With that standard in mind, we turn to appellant's argument that the evidence
was admissible to show that A.P. understood the nature of the act. When
appellant attempted to introduce the complained-of testimony, the State objected
arguing that A.P. "was under 14 when this happened. And anything that has
anything to do with any prior sexual experience is not admissible in this Court
and this situation." See Tex.R.Evid. 412(a), (e). [FN2] After a lengthy
discussion, the trial court allowed appellant to examine the witnesses regarding
specific conversations with A.P. but disallowed any testimony that "hinge[d]
on some prior sexual conduct of hers, or issues that could border on being
promiscu[ous]." The trial court reasoned that "if she's, in fact, a
person of mental retardation, and she may have had some other experience or
encounter, it can still be a situation that could have arisen but never would
have occurred but for issues about mental retardation." We agree.
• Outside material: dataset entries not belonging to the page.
(** There is an address in use between any two blocks. *)
Lemma blocks_bound a t cs : allocator_ok a t cs → Z.of_nat (length cs) ≤ Z.of_nat (size t) + 1.
Proof.
  intros HA. destruct cs as [|d cs _] using rev_ind; [cbn; lia|]. pose proof (ao_blocks _ _ _ HA) as HB. pose proof (bk_ordered _ _ _ HB) as HO.
  pose proof (proj1 (ordered_app v4 cs [d]) HO) as ([_ HS] & _ & _). set (after := λ c, c_hi c + 1).
  assert (HN : NoDup (after <$> cs)).
  { assert (HL : Forall (λ c, c_lo c ≤ c_hi c) cs) by (apply Forall_forall; intros c Hc; destruct HO as [HF _]; rewrite Forall_app, !Forall_forall in HF; destruct HF as [HF _]; destruct (HF c Hc); lia).
    clear HO HA HB. induction HS as [|c cs' HS' IH HG]; [constructor|]. rewrite Forall_cons in HL. destruct HL as [_ HL]. cbn. constructor; [|by apply IH].
    intros (e & He & Hin)%list_elem_of_fmap. rewrite Forall_forall in HG, HL. specialize (HG e Hin). specialize (HL e Hin). unfold gap, after in *. lia. }
  assert (HD : (list_to_set (after <$> cs) : gset Z) ⊆ dom t).
  { intros w (c & -> & Hc)%elem_of_list_to_set%list_elem_of_fmap. apply list_elem_of_split in Hc as (cs1 & cs2 & ->). rewrite <- app_assoc in HB, HO. cbn [app] in HB, HO.
    destruct (not_covered_middle v4 cs1 c (cs2 ++ [d]) (after c) HO) as [N1 N2]; [unfold after; pose proof (ordered_middle v4 _ _ _ HO) as (OC & _); lia|].
    pose proof (ordered_middle v4 cs1 c (cs2 ++ [d]) HO) as (OC & _ & G). destruct (G d) as [HG HG']; [apply elem_of_app; right; by left|]. unfold gap in HG.
    assert (HU : ¬ covered ((cs1 ++ c :: cs2) ++ [d]) (after c)) by (rewrite <- app_assoc; cbn [app]; rewrite covered_middle; unfold after in *; intuition lia).
    assert (R1 : lo ≤ c_lo c ≤ hi) by (apply (ao_free _ _ _ HA); rewrite <- app_assoc; cbn [app]; rewrite covered_middle; lia).
    assert (R2 : lo ≤ c_lo d ≤ hi) by (apply (ao_free _ _ _ HA); rewrite covered_app, covered_cons; lia).
    apply elem_of_dom. destruct (t !! after c) eqn:E; [by eexists|]. destruct HU. apply (ao_free _ _ _ HA). split; [unfold after in *; lia|done]. }
  apply subseteq_size in HD. rewrite size_list_to_set in HD by done. rewrite length_fmap in HD. rewrite length_app. cbn [length]. rewrite size_dom in HD. lia.
Qed.

(** ** Steps *)

Lemma AllocAny_ok a t cs v : allocator_ok a t cs → ∃ t' cs', spec_step (OpAllocAny v) t (alloc_step (OpAllocAny v) a).2 t' ∧ allocator_ok (alloc_step (OpAllocAny v) a).1 t' cs'.
Proof.
  intros HA. pose proof (ao_blocks _ _ _ HA) as HB. cbn [alloc_step]. unfold AllocAny. destruct (slots (availableBlocks a)) as [|p sl] eqn:ES.
  - exists t, cs. split; [|done]. left. split; [by eapply no_blocks|done].
  - destruct (slot_cell v4 _ cs p HB) as (cs1 & c & cs2 & -> & ->); [rewrite ES; by left|]. destruct (middle_block _ _ _ _ _ HB) as (sz & -> & _). cbn [from].
    pose proof (ordered_middle v4 cs1 c cs2 (bk_ordered _ _ _ HB)) as (OC & _). assert (HC : covered (cs1 ++ c :: cs2) (c_lo c)) by (rewrite covered_middle; lia).
    destruct (take_ok v4 _ _ (c_lo c) HB HC) as (s' & cs' & -> & HB' & HC'). cbn [ebind fst snd]. apply (ao_free _ _ _ HA) in HC as [HR HN].
    exists (<[c_lo c := v]> t), cs'. split; [|by eapply record_ok]. right. by exists (c_lo c).
Qed.

Lemma Alloc_ok a t cs ip v : allocator_ok a t cs → Zone ip = [] → ∃ t' cs', spec_step (OpAlloc ip v) t (alloc_step (OpAlloc ip v) a).2 t' ∧ allocator_ok (alloc_step (OpAlloc ip v) a).1 t' cs'.
Proof.
  intros HA HZ. pose proof (ao_blocks _ _ _ HA) as HB. cbn [alloc_step spec_step]. unfold Alloc. rewrite (ao_start _ _ _ HA), (ao_stop _ _ _ HA), out_of_range by done.
  destruct (in_range ip) as [x|] eqn:E; [rewrite (bool_decide_false (Some x = None)) by done|exists t, cs; by rewrite (bool_decide_true (@None Z = None)) by done].
  unfold in_range in E. destruct (word_of ip) as [x'|] eqn:EW; [|done]. cbn [mbind option_bind] in E. destruct ((lo <=? x') && (x' <=? hi)) eqn:ER; [|done]. injection E as ->.
  rewrite (allocated_ok a t cs ip HA HZ). unfold held. rewrite EW. cbn [mbind option_bind]. apply andb_true_iff in ER as [ER1%Z.leb_le ER2%Z.leb_le].
  case_bool_decide as HU; [by exists t, cs|]. apply eq_None_not_Some in HU. case_bool_decide as HS.
  - exfalso. destruct (no_blocks a t cs HA HS x) as [? ?]; [lia|congruence].
  - rewrite (word_of_Some ip x HZ EW). destruct (take_ok v4 _ cs x HB) as (s' & cs' & -> & HB' & HC'); [apply (ao_free _ _ _ HA); split; [lia|done]|].
    exists (<[x := v]> t), cs'. split; [done|]. cbn [ebind outcome fst]. eapply record_ok; [done|lia|done|done].
Qed.

Lemma Update_ok a t cs ip v : allocator_ok a t cs → Zone ip = [] → ∃ t' cs', spec_step (OpUpdate ip v) t (alloc_step (OpUpdate ip v) a).2 t' ∧ allocator_ok (alloc_step (OpUpdate ip v) a).1 t' cs'.
Proof.
  intros HA HZ. cbn [alloc_step spec_step]. unfold Update. rewrite (allocated_ok a t cs ip HA HZ). unfold held.
  destruct (word_of ip) as [x|] eqn:EW; [|exists t, cs; done]. cbn [mbind option_bind]. case_bool_decide as HU; [|by exists t, cs].
  exists (<[x := v]> t), cs. split; [done|]. destruct HA as [H1 H2 H3 H4 H5 H6]. cbn [outcome fst]. rewrite (word_of_Some ip x HZ EW), mk_addr.
  split; cbn; [done|done|by rewrite H3, (kmap_insert addr)| |done|].
  - intros y [<-|[? ?]]%lookup_insert_is_Some; auto.
  - intros y. rewrite H6, lookup_insert_None. split; [|tauto]. intros [? E]. split; [done|]. split; [done|]. intros ->. rewrite E in HU. by destruct HU.
Qed.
The trial
court's decision to exclude evidence of a previous sexual encounter by A.P.
because it was not necessarily probative of whether she understood "the
nature of the act" is not outside the "zone of reasonable isagreement."
Thus, we cannot conclude that it was an abuse of discretion for the trial court
to do so. We overrule point of error three.
FN2. Rule of Evidence 412(b) provides, in relevant part, that:
(b) In a prosecution for sexual assault or aggravated sexual assault, or attempt
to commit sexual assault or aggravated sexual assault, evidence of specific
instances of an alleged victim's past sexual behavior is ... not admissible,
unless:
* * *
(2) it is evidence:
(A) that is necessary to rebut or explain scientific or medical evidence offered
by the State;
(B) of past sexual behavior with the accused and is offered by the accused upon
the issue of whether the alleged victim consented to the sexual behavior which
is the basis of the offense charged;
(C) that relates to the motive or bias of the alleged victim;
(D) is admissible under Rule 609; or
(E) that is constitutionally required to be admitted; and
(3) its probative value outweighs the danger of unfair prejudice.